2% (p<.001), 66.7% (p<.001), and 13.3% (p = .05), respectively. Patient satisfaction scores showed no significant change over time, although patient-evaluated overall improved scores increased 60% over baseline (p = .02).

CONCLUSION This technology may be a useful, nonablative resurfacing treatment for acne scarring. Scarring, texture, and pigmentation improved significantly according to investigator-rated assessment parameters. Although patient satisfaction scores did not improve, overall improvement scores did.

The

study was supported by Syneron.”
“The study of the solid-phase epitaxial growth (SPEG) process of Si (variously referred to as solid-phase epitaxy, solid-phase epitaxial regrowth, solid-phase epitaxial crystallization, and solid-phase epitaxial recrystallization) amorphized via ion implantation has been a topic of fundamental and technological importance for several decades. Overwhelmingly, selleck kinase inhibitor SPEG has been studied (and viewed) as a single-directional process where an advancing growth front between

amorphous and crystalline Si phases only has one specific crystallographic orientation. However, as it pertains to device processing, SPEG must actually be considered as multidirectional (or patterned) rather than bulk in nature with the evolving growth interface having multiple crystallographic orientations.

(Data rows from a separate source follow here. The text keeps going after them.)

(** *** The three loops as sequences of endorsements *)

Lemma foldl_nip65Step cfg entries acc :
  foldl (nip65Step cfg) acc entries =
    foldl (applyEndorsement cfg) acc
      ((fun entry =>
          {| e_url := RelayListEntry.url entry;
             e_author := RelayListEntry.pubkey entry;
             e_read := RelayListEntry.read entry;
             e_write := RelayListEntry.write entry;
             e_time := RelayListEntry.timestamp entry;
             e_source := nip65 |})
       <$> List.filter (fun entry => negb (isBlacklisted cfg (RelayListEntry.url entry)))
                       entries).
Proof.
  revert acc. induction entries as [|entry entries IH]; intros acc; [reflexivity|].
  rewrite foldl_cons, IH. cbn [List.filter]. unfold nip65Step.
  now destruct (isBlacklisted cfg (RelayListEntry.url entry)).
Qed.

Lemma foldl_contactStep cfg event urls acc :
  foldl (contactStep cfg event) acc urls =
    foldl (applyEndorsement cfg) acc
      ((fun relayUrl =>
          {| e_url := normalizeRelayUrl relayUrl; e_author := pubkey event;
             e_read := true; e_write := false; e_time := created_at event;
             e_source := contacts |})
       <$> List.filter
             (fun relayUrl => isValidRelayUrl relayUrl && negb (isBlacklisted cfg relayUrl))
             urls).
Proof.
  revert acc. induction urls as [|relayUrl urls IH]; intros acc; [reflexivity|].
  rewrite foldl_cons, IH. cbn [List.filter]. unfold contactStep.
  now destruct (isValidRelayUrl relayUrl && negb (isBlacklisted cfg relayUrl)).
Qed.

Lemma endorsementsNip19_nil cfg event : endorsementsNip19 cfg event = [].
Proof. unfold endorsementsNip19. now rewrite extractNip19RelayHints_nil. Qed.

(** What a call returns and the map it leaves, by its endorsements. *)
Lemma process_fold c d :
  fst (process c d)
    = snd (foldl (applyEndorsement (config d)) (relayRecommendations d, [])
                 (endorsements (config d) c))
  /\ relayRecommendations (snd (process c d))
    = tableAll (endorsements (config d) c) (relayRecommendations d)
  /\ config (snd (process c d)) = config d.
Proof.
  rewrite <- (foldl_applyEndorsement_fst (config d) _ _ []).
  destruct c as [e|e|e]; simpl.
  - unfold processNip65Event.
    destruct (negb (nip65Enabled (config d)) || negb (kind e =? 10002)%Z);
      [now split|].
    unfold endorsementsNip65. rewrite <- foldl_nip65Step.
    now destruct (foldl _ _ _).
  - rewrite processNip19Hints_noop, endorsementsNip19_nil.
    now destruct (negb (nip19Enabled (config d))).
  - unfold processContactEvent.
    destruct (negb (followContactRelays (config d)) || negb (kind e =? 3)%Z);
      [now split|].
    unfold endorsementsContact. rewrite <- foldl_contactStep.
    now destruct (foldl (contactStep _ _) _ _).
Qed.

Lemma config_processAll calls d : config (processAll calls d) = config d.
Proof.
  revert d. induction calls as [|c calls IH]; intros d; [reflexivity|].
  simpl. rewrite IH. apply process_fold.
Qed.

Lemma wf_process c d :
  JsMap.wf (relayRecommendations d) -> JsMap.wf (relayRecommendations (snd (process c d))).
Proof.
  intros Hwf. destruct (process_fold c d) as (_ & -> & _). now apply wf_tableAll.
Qed.

Lemma wf_processAll calls d :
  JsMap.wf (relayRecommendations d) -> JsMap.wf (relayRecommendations (processAll calls d)).
Proof.
  revert d. induction calls as [|c calls IH]; intros d Hwf; [exact Hwf|].
  simpl. now apply IH, wf_process.
Qed.
(** Two connections with a session each, created a millisecond apart. *)
Definition two_sessions : server :=
  run [CreateSession connA S1 0 doc; CreateSession connB S2 1 doc]
    (start {[ docfile ]}).

(** A controller with two sessions; the [pdfUrl] of the first one resolves
    to the uploads directory itself, which [unlinkSync] refuses. *)
Definition unlink_fails : server :=
  run [CreateSession connA S1 0 (JStr "."); CreateSession connA S2 1 doc]
    (start {[ docfile ]}).

(** A controller with two sessions, the first created with [null] for a
    [pdfUrl]; a viewer has joined the second. *)
Definition no_url_first : server :=
  run [CreateSession connA S1 0 JNull; CreateSession connA S2 1 doc;
       JoinSession connB S2]
    (start {[ docfile ]}).

(** A views the session of B, and before that created one of its own whose
    [pdfUrl] resolves to the parent of the uploads directory. *)
Definition viewer_with_bad_session : server :=
  run [CreateSession connA S1 0 (JStr "/uploads/.."); CreateSession connB S2 1 doc;
       JoinSession connA S2]
    (start {[ docfile ]}).

(** ** Uploads, senders and re-creation *)

(** The characters of a stored file name. *)
Definition filename_char (a : ascii) : bool :=
  is_alnum a || bool_decide (a = "-"%char) || bool_decide (a = "."%char).

(** The URLs the upload endpoint hands out. *)
Definition uploaded_url (v : jsval) : Prop :=
  ∃ fieldname now, v = JStr ("/uploads/" +:+ filename fieldname now).

(** The connection whose request an event is. *)
Definition sender (e : event) : option conn :=
  match e with
  | CreateSession c _ _ _ | JoinSession c _ | PageChange c _ _ => Some c
  | Disconnect _ | Sweep _ | Upload _ => None
  end.


(** A [create-session] for which [uuidv4()] returned [k]. *)
Definition creates (k : string) (e : event) : bool :=
  match e with
  | CreateSession _ k' _ _ => bool_decide (k' = k)
  | _ => false
  end.

(** * Properties *)

(** ** Paths *)
Example basename_tests :
  basename "/uploads/doc.pdf" = "doc.pdf" ∧ basename "/uploads/" = "uploads"
  ∧ basename "." = "." ∧ basename "" = "" ∧ basename "//" = "" ∧ basename "a/b//" = "b".
Proof. vm_compute. repeat split. Qed.

Lemma upto_slash_no_slash l : slash ∉ upto_slash l.
Proof.
  induction l as [|a l IH]; simpl; [apply not_elem_of_nil|].
  case_decide; [apply not_elem_of_nil|].
  apply not_elem_of_cons. split; [congruence | exact IH].
Qed.

(** No slash is left in a basename, which is what lets [filePath] stand for
    the join. *)
Lemma basename_no_slash p : slash ∉ String.list_ascii_of_string (basename p).
Proof.
  unfold basename. rewrite String.list_ascii_of_string_of_list_ascii.
  intros H. apply list_elem_of_In, in_rev, list_elem_of_In in H.
  by apply upto_slash_no_slash in H.
Qed.

(** ** The table *)
Section Store.
Implicit Types (k : string) (s : session) (st : store).

Lemma own_None k st : own k st = None ↔ k ∉ keys st.
Proof.
  induction st as [|[k' s'] st IH]; simpl.
  - split; [intros _; apply not_elem_of_nil | done].
  - case_decide; subst.
    + split; [done | intros []; apply elem_of_cons; by left].
    + rewrite IH, not_elem_of_cons.
      split; [intros ?; split; [congruence | done] | by intros [_ ?]].
Qed.

Lemma own_Some_elem k s st : own k st = Some s → (k, s) ∈ st.
Proof.
  induction st as [|[k' s'] st IH]; simpl; [done|].
  case_decide; subst.
  - intros [= ->]. apply elem_of_cons; by left.
  - intros H'. apply elem_of_cons; right; auto.
Qed.

Lemma elem_keys k s st : (k, s) ∈ st → k ∈ keys st.
Proof. intros H. unfold keys. apply list_elem_of_fmap. by exists (k, s). Qed.

Lemma elem_own k s st : NoDup (keys st) → (k, s) ∈ st → own k st = Some s.
Proof.
  induction st as [|[k' s'] st IH]; simpl.
  - intros _ H; by apply elem_of_nil in H.
  - intros [Hk Hnd]%NoDup_cons [H | H]%elem_of_cons.
    + simplify_eq. by rewrite decide_True.
    + rewrite decide_False; [auto|].
      intros ->. apply Hk. eapply elem_keys, H.
Qed.

Lemma own_app_notin k pre rest : k ∉ keys pre → own k (pre ++ rest) = own k rest.
Proof.
  induction pre as [|[k' s'] pre IH]; simpl; [done|].
  intros [Hne Hk]%not_elem_of_cons. rewrite decide_False by done. auto.
Qed.

Lemma store_delete_app_notin k pre rest :
  k ∉ keys pre → store_delete k (pre ++ rest) = pre ++ store_delete k rest.
Proof.
  induction pre as [|[k' s'] pre IH]; simpl; [done|].
  intros [Hne Hk]%not_elem_of_cons. rewrite decide_False by done.
  by rewrite IH.
Qed.

Lemma store_modify_app_notin k f pre rest :
  k ∉ keys pre → store_modify k f (pre ++ rest) = pre ++ store_modify k f rest.
Proof.
  induction pre as [|[k' s'] pre IH]; simpl; [done|].
  intros [Hne Hk]%not_elem_of_cons. rewrite decide_False by done.
  by rewrite IH.
Qed.

Lemma own_store_set k k' s st :
  own k (store_set k' s st) = if decide (k' = k) then Some s else own k st.
Proof.
  induction st as [|[k0 s0] st IH]; simpl.
  - by destruct (decide (k' = k)).
  - destruct (decide (k0 = k')) as [->|Hne]; simpl.
    + by destruct (decide (k' = k)).
    + rewrite IH. destruct (decide (k0 = k)) as [->|?]; [|done].
      by rewrite decide_False by done.
Qed.

Lemma own_store_modify k k' f st :
  own k (store_modify k' f st) = if decide (k' = k) then f <$> own k st else own k st.
Proof.
  induction st as [|[k0 s0] st IH]; simpl.
  - by destruct (decide (k' = k)).
  - destruct (decide (k0 = k')) as [->|Hne]; simpl.
    + by destruct (decide (k' = k)).
    + rewrite IH. destruct (decide (k0 = k)) as [->|?]; [|done].
      by rewrite decide_False by done.
Qed.

Lemma keys_store_modify k f st : keys (store_modify k f st) = keys st.
Proof.
  induction st as [|[k0 s0] st IH]; simpl; [done|].
  case_decide; simpl; by rewrite ?IH.
Qed.

Lemma elem_store_delete k x st : x ∈ store_delete k st → x ∈ st.
Proof.
  induction st as [|[k0 s0] st IH]; simpl; [done|].
  case_decide.
  - intros H'. apply elem_of_cons; by right.
  - intros [-> | H']%elem_of_cons; apply elem_of_cons; auto.
Qed.

Lemma keys_store_delete k k' st : k' ∈ keys (store_delete k st) → k' ∈ keys st.
Proof.
  unfold keys. intros ([k0 s0] & -> & H')%list_elem_of_fmap.
  apply list_elem_of_fmap. exists (k0, s0). split; [done|].
  eapply elem_store_delete, H'.
Qed.

Lemma NoDup_store_delete k st : NoDup (keys st) → NoDup (keys (store_delete k st)).
Proof.
  induction st as [|[k0 s0] st IH]; simpl; [done|].
  intros [Hk Hnd]%NoDup_cons. case_decide; [done|].
  simpl. apply NoDup_cons. split; [|auto].
  intros H'. apply Hk. eapply keys_store_delete, H'.
Qed.

Lemma keys_store_set k s st :
  keys (store_set k s st) = if own k st is Some _ then keys st else keys st ++ [k].
Proof.
  induction st as [|[k0 s0] st IH]; simpl; [done|].
  case_decide; simpl; [done|]. rewrite IH. by destruct (own k st).
Qed.

Lemma NoDup_store_set k s st : NoDup (keys st) → NoDup (keys (store_set k s st)).
Proof.
  intros Hnd. rewrite keys_store_set.
  destruct (own k st) eqn:E; [done|].
  apply NoDup_app. split; [done|]. split.
  - intros x Hx [->|[]%elem_of_nil]%elem_of_cons. by apply own_None in E.
  - apply NoDup_singleton.
Qed.

Lemma own_store_delete_eq k st : NoDup (keys st) → own k (store_delete k st) = None.
Proof.
  induction st as [|[k0 s0] st IH]; simpl; [done|].
  intros [Hk Hnd]%NoDup_cons. case_decide; subst.
  - by apply own_None.
  - simpl. rewrite decide_False by done. auto.
Qed.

Moreover, due to the increasingly LGX818 price ubiquitous nature of stresses presented during typical Si-based device fabrication, there is great interest in specifically studying the stressed-SPEG process. This work reviews the progress made in understanding

the multidirectional SPEG and, more importantly, stressed multidirectional SPEG process. For the work reviewed herein, (001) Si wafers with << 110 >>-aligned, intrinsically stressed Si(3)N(4)/SiO(2) patterning consisting of square and line structures were used with unmasked regions of the Si substrate amorphized via ion implantation. It is revealed that the stresses generated in the Si substrate from the patterning, both in line and square structures, alter the kinetics and geometry of the multidirectional SPEG process and can influence the formation of mask-edge defects which form during growth to different degrees as per differences in the substrate stresses generated this website by each type of patterning. Likewise, it is shown that application of external stress from wafer bending during SPEG in specimens with and without patterning can also influence the geometry of the evolving growth interface. Finally, the effect of the addition of SPEG-enhancing impurities during multidirectional stressed growth is observed to alter the evolution of the growth interface, thus suggesting that stress influences on growth are much less than those from dopants. Within the context of prior work, attempts are made to correlate the prior observations in single-directional stressed SPEG with the observations from patterned stressed SPEG reviewed herein.